Print, in exact form, the lines below from the one containing "Definition strip (s" through the one containing "if (65 <=? c)", and omit all others.

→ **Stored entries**
——

(** * TaskTrackPro scraper: a shallow embedding of the extraction engine

    The development follows the Python sources
      - [scraper/utils.py]            (validators, default catalog),
      - [scraper/scraper.py]          ([scrape_website], [extract_field]),
      - [scraper/design_elements.py]  ([extract_colors],
                                       [sort_colors_by_distinctiveness],
                                       [extract_logo], [identify_fonts]).

    Python [str] values are sequences of Unicode code points, modelled as
    lists of [N]; the standard-library and third-party operations the
    sources call ([str] methods, [re], BeautifulSoup queries) are modelled
    by executable functions of the same names. *)

From Stdlib Require Import List NArith ZArith Bool Lia String Ascii.
From Stdlib Require Import Permutation Sorted.
Import ListNotations.

Set Implicit Arguments.

(* ================================================================== *)
(** * Python strings *)
(* ================================================================== *)

Module PyStr.

Local Open Scope N_scope.

Definition char := N.
Definition str := list char.

(** Decoder for the UTF-8 bytes of a string literal of this file, so
    that source literals can be written as they appear in the Python
    text. *)
Fixpoint utf8_decode (need : nat) (acc : N) (bs : list N) : str :=
  match bs with
  | [] => []
  | b :: bs' =>
      match need with
      | S n =>
          let acc' := acc * 64 + b mod 64 in
          match n with
          | O => acc' :: utf8_decode 0 0 bs'
          | S _ => utf8_decode n acc' bs'
          end
      | O =>
          if b <? 128 then b :: utf8_decode 0 0 bs'
          else if b <? 224 then utf8_decode 1 (b mod 32) bs'
          else if b <? 240 then utf8_decode 2 (b mod 16) bs'
          else utf8_decode 3 (b mod 8) bs'
      end
  end.

Definition u (s : string) : str :=
  utf8_decode 0 0 (map N_of_ascii (list_ascii_of_string s)).

Definition str_eqb (a b : str) : bool :=
  if list_eq_dec N.eq_dec a b then true else false.

Lemma str_eqb_eq a b : str_eqb a b = true <-> a = b.
Proof.
  unfold str_eqb. destruct (list_eq_dec N.eq_dec a b); split; congruence.
Qed.

Lemma str_eqb_refl a : str_eqb a a = true.
Proof. apply str_eqb_eq. reflexivity. Qed.

Lemma str_eqb_neq a b : str_eqb a b = false <-> a <> b.
Proof.
  unfold str_eqb. destruct (list_eq_dec N.eq_dec a b); split; congruence.
Qed.

(** [x in xs] for a list of strings. *)
Definition mem (x : str) (xs : list str) : bool := existsb (str_eqb x) xs.

Lemma mem_In x xs : mem x xs = true <-> In x xs.
Proof.
  unfold mem. rewrite existsb_exists. split.
  - intros [y [Hy He]]. apply str_eqb_eq in He. subst. exact Hy.
  - intros H. exists x. split; [exact H | apply str_eqb_refl].
Qed.

(** [str.isspace] for one character; this is also the class [\s] of
    [re] on [str] patterns. *)
Definition is_space (c : char) : bool :=
  ((9 <=? c) && (c <=? 13)) || ((28 <=? c) && (c <=? 32))
  || (c =? 133) || (c =? 160) || (c =? 5760)
  || ((8192 <=? c) && (c <=? 8202))
  || (c =? 8232) || (c =? 8233) || (c =? 8239) || (c =? 8287)
  || (c =? 12288).

Fixpoint lstrip (s : str) : str :=
  match s with
  | c :: s' => if is_space c then lstrip s' else s
  | [] => []
  end.

Definition rstrip (s : str) : str := rev (lstrip (rev s)).

(** [s.strip()] *)
Definition strip (s : str) : str := rstrip (lstrip s).

(** One character of [s.lower()].  Python lower-cases by the Unicode
    tables; the sources use [lower()] on colour literals (ASCII) and to
    test membership in tables of ASCII keywords without the letter k,
    and for both uses the ASCII mapping gives Python's answer: the only
    non-ASCII code point whose lower-case form is all ASCII is U+212A
    (KELVIN SIGN, lower-case k). *)
Definition lower1 (c : char) : char :=
  if (65 <=? c) && (c <=? 90) then c + 32 else c.

Definition lower (s : str) : str := map lower1 s.

(** [s.startswith(p)] *)
Fixpoint startswith (p s : str) : bool :=
  match p with
  | [] => true
  | a :: p' =>
      match s with
      | b :: s' => (a =? b) && startswith p' s'
      | [] => false
      end
  end.

(** [sub in s] *)
Fixpoint contains (sub s : str) : bool :=
  startswith sub s ||
  match s with
  | _ :: s' => contains sub s'
  | [] => false
  end.

(** [s.split(sep)] for a non-empty separator: the pieces between the
    non-overlapping occurrences of [sep], scanned from the left.
    [skip] counts the characters of an occurrence still to be passed,
    [cur] is the piece being read, reversed. *)
Fixpoint split_go (sep : str) (skip : nat) (cur : str) (s : str) : list str :=
  match s with
  | [] => [rev cur]
  | c :: s' =>
      match skip with
      | S n => split_go sep n cur s'
      | O =>
          if startswith sep s
          then rev cur :: split_go sep (pred (List.length sep)) [] s'
          else split_go sep 0 (c :: cur) s'
      end
  end.

Definition split (sep s : str) : list str := split_go sep 0 [] s.

(** [sep.join(parts)] *)
Fixpoint join (sep : str) (parts : list str) : str :=
  match parts with
  | [] => []
  | [p] => p
  | p :: rest => p ++ sep ++ join sep rest
  end.

(** [s.replace(old, new)] for a non-empty [old]: every non-overlapping
    occurrence, scanned from the left, is replaced. *)
Fixpoint replace_go (old new : str) (skip : nat) (s : str) : str :=
  match s with
  | [] => []
  | c :: s' =>
      match skip with
      | S n => replace_go old new n s'
      | O =>
          if startswith old s
          then new ++ replace_go old new (pred (List.length old)) s'
          else c :: replace_go old new 0 s'
      end
  end.

Definition replace (old new s : str) : str := replace_go old new 0 s.

(** Comparison of strings, [a < b] and [a <= b] in Python: lexicographic
    on code points. *)
Fixpoint str_ltb (a b : str) : bool :=
  match a, b with
  | [], [] => false
  | [], _ :: _ => true
  | _ :: _, [] => false
  | x :: a', y :: b' => (x <? y) || ((x =? y) && str_ltb a' b')
  end.

Definition str_leb (a b : str) : bool := negb (str_ltb b a).

(** Truth value of a string: non-empty. *)
Definition truthy (s : str) : bool :=
  match s with [] => false | _ :: _ => true end.

End PyStr.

——

→ **REPLY**
Definition strip (s : str) : str := rstrip (lstrip s).

(** One character of [s.lower()].  Python lower-cases by the Unicode
    tables; the sources use [lower()] on colour literals (ASCII) and to
    test membership in tables of ASCII keywords without the letter k,
    and for both uses the ASCII mapping gives Python's answer: the only
    non-ASCII code point whose lower-case form is all ASCII is U+212A
    (KELVIN SIGN, lower-case k). *)
Definition lower1 (c : char) : char :=
  if (65 <=? c) && (c <=? 90) then c + 32 else c.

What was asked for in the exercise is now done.